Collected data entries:
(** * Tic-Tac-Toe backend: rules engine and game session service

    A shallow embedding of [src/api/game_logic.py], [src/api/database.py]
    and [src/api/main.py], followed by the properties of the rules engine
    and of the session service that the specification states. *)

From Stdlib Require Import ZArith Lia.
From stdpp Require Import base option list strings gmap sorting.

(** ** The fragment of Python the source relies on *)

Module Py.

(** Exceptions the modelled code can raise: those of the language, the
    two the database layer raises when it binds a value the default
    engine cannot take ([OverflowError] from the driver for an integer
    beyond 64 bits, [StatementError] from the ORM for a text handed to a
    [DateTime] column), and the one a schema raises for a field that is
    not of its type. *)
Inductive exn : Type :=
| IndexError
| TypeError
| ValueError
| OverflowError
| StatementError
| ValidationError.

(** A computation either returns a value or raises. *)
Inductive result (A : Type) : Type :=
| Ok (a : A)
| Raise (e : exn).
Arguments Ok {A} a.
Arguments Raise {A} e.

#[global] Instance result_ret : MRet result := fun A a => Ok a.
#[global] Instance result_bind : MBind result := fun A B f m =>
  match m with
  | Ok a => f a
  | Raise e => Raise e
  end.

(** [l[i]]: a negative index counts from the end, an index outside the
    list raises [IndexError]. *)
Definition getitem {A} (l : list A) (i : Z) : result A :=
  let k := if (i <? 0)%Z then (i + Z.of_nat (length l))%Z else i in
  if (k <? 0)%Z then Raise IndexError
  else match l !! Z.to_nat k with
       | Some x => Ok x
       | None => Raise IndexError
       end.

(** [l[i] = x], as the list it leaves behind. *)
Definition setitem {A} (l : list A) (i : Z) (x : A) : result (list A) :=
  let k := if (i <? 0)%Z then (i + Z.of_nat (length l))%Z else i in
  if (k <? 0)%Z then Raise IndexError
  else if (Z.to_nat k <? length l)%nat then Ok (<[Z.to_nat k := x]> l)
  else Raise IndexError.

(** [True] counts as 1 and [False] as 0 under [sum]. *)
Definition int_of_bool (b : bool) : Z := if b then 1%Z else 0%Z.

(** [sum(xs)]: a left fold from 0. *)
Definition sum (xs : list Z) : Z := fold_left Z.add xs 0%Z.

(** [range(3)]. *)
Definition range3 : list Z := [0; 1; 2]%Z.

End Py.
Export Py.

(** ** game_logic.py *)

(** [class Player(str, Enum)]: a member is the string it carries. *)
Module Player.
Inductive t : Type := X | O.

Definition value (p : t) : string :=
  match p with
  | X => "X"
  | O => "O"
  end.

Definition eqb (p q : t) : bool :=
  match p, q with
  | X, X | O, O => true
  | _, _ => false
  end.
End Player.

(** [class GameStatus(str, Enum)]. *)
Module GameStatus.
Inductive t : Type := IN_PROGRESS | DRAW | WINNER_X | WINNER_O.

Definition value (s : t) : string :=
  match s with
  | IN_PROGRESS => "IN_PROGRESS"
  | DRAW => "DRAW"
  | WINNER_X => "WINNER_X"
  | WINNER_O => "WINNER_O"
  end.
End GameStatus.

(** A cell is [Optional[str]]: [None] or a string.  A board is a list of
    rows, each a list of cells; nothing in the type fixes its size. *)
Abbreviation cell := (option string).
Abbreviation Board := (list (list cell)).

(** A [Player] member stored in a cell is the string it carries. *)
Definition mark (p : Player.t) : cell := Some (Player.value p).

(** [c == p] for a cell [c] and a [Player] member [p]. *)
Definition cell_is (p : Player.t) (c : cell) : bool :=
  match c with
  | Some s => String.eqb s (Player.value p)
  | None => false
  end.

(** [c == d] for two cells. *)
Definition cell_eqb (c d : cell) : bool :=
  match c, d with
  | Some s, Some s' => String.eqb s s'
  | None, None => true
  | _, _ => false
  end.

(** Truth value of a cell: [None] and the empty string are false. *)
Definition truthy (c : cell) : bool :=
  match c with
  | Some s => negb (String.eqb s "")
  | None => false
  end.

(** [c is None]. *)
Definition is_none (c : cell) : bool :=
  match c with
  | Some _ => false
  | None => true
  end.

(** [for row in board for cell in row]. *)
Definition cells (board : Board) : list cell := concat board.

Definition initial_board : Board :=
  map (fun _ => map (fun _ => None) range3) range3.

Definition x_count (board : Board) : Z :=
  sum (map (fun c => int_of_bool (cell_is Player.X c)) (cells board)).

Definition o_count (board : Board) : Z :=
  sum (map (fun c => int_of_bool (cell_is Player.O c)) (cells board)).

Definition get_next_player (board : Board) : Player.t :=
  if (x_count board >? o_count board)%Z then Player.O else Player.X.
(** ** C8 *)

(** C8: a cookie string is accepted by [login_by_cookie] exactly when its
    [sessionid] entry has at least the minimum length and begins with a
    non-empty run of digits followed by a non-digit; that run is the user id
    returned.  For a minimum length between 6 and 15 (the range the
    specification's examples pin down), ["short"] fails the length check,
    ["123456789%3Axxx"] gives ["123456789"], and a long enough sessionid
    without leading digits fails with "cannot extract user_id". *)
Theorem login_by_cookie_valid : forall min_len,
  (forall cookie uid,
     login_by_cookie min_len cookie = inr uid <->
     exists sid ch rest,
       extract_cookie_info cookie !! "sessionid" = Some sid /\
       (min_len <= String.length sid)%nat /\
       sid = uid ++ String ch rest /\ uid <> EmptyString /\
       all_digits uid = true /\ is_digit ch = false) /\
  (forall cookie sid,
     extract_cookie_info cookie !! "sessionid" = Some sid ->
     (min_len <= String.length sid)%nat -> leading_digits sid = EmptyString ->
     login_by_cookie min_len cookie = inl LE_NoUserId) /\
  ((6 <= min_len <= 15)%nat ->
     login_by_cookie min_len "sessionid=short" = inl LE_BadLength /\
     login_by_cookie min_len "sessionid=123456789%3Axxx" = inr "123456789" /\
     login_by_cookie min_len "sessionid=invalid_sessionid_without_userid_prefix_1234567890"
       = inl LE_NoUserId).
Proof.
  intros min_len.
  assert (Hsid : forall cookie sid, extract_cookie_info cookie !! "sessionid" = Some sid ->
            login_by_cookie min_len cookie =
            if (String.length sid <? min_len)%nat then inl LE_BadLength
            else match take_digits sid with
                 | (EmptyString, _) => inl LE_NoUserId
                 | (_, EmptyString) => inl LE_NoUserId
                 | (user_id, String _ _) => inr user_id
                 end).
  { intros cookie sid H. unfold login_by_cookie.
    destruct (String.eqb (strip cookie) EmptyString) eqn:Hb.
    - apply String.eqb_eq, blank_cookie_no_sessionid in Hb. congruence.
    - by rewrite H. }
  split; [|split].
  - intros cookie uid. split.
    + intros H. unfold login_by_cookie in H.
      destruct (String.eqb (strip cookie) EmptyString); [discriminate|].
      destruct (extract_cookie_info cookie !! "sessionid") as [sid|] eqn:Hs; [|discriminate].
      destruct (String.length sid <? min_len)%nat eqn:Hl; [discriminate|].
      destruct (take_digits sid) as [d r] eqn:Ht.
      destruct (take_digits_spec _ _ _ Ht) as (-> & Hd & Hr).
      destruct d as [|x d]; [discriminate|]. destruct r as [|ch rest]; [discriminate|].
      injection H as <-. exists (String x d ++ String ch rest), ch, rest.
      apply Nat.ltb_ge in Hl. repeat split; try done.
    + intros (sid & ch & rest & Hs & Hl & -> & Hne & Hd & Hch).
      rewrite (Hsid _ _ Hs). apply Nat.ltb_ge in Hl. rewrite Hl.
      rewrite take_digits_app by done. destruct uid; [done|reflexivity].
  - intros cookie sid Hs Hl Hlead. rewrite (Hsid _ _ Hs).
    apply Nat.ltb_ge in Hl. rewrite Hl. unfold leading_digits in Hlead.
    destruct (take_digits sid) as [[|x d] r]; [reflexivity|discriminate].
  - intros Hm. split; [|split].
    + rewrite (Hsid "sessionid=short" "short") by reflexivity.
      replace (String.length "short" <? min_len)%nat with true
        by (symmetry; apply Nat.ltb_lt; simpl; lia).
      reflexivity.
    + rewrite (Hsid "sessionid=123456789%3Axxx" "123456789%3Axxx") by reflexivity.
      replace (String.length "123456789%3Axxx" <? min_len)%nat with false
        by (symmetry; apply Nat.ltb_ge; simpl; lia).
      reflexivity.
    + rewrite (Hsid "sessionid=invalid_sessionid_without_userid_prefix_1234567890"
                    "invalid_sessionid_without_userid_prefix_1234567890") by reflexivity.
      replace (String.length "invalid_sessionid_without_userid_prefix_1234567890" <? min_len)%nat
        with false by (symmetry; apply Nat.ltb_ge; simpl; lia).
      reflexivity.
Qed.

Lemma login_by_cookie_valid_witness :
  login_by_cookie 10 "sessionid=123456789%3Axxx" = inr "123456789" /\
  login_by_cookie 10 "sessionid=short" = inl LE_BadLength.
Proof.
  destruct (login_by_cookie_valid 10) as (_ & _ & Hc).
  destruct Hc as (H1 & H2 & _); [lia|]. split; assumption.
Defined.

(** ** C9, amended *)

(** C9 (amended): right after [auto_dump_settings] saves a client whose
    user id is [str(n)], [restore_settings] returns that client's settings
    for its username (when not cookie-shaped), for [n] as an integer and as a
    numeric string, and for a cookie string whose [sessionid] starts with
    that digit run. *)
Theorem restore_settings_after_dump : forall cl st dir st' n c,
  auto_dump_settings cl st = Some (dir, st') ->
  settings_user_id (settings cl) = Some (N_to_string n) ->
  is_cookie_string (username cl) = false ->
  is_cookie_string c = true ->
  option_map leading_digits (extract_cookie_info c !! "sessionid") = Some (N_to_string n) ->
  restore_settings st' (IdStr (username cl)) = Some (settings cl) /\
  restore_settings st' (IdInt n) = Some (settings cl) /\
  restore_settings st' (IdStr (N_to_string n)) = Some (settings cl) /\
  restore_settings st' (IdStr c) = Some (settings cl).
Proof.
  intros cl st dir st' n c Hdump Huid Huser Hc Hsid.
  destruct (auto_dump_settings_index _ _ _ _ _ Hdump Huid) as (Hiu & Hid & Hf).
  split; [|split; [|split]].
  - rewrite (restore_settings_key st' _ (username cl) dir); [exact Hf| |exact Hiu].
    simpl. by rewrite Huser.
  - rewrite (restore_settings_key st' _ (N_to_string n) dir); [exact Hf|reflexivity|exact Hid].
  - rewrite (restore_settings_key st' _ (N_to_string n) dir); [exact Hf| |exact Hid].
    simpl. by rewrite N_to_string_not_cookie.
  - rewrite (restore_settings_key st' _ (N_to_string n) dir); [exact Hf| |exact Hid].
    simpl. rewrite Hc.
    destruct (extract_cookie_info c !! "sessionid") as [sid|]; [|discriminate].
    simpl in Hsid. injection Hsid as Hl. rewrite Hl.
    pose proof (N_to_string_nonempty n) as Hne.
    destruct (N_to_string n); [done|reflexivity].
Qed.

* _WHAT TO WORK ON_: Begin with the line above that has "None => Raise IndexError" and continue through the line that has "Definition sum (xs", setting each one down exactly. Stop there.

* _RESPONSE AREA_:
       | None => Raise IndexError
       end.

(** [l[i] = x], as the list it leaves behind. *)
Definition setitem {A} (l : list A) (i : Z) (x : A) : result (list A) :=
  let k := if (i <? 0)%Z then (i + Z.of_nat (length l))%Z else i in
  if (k <? 0)%Z then Raise IndexError
  else if (Z.to_nat k <? length l)%nat then Ok (<[Z.to_nat k := x]> l)
  else Raise IndexError.

(** [True] counts as 1 and [False] as 0 under [sum]. *)
Definition int_of_bool (b : bool) : Z := if b then 1%Z else 0%Z.

(** [sum(xs)]: a left fold from 0. *)
Definition sum (xs : list Z) : Z := fold_left Z.add xs 0%Z.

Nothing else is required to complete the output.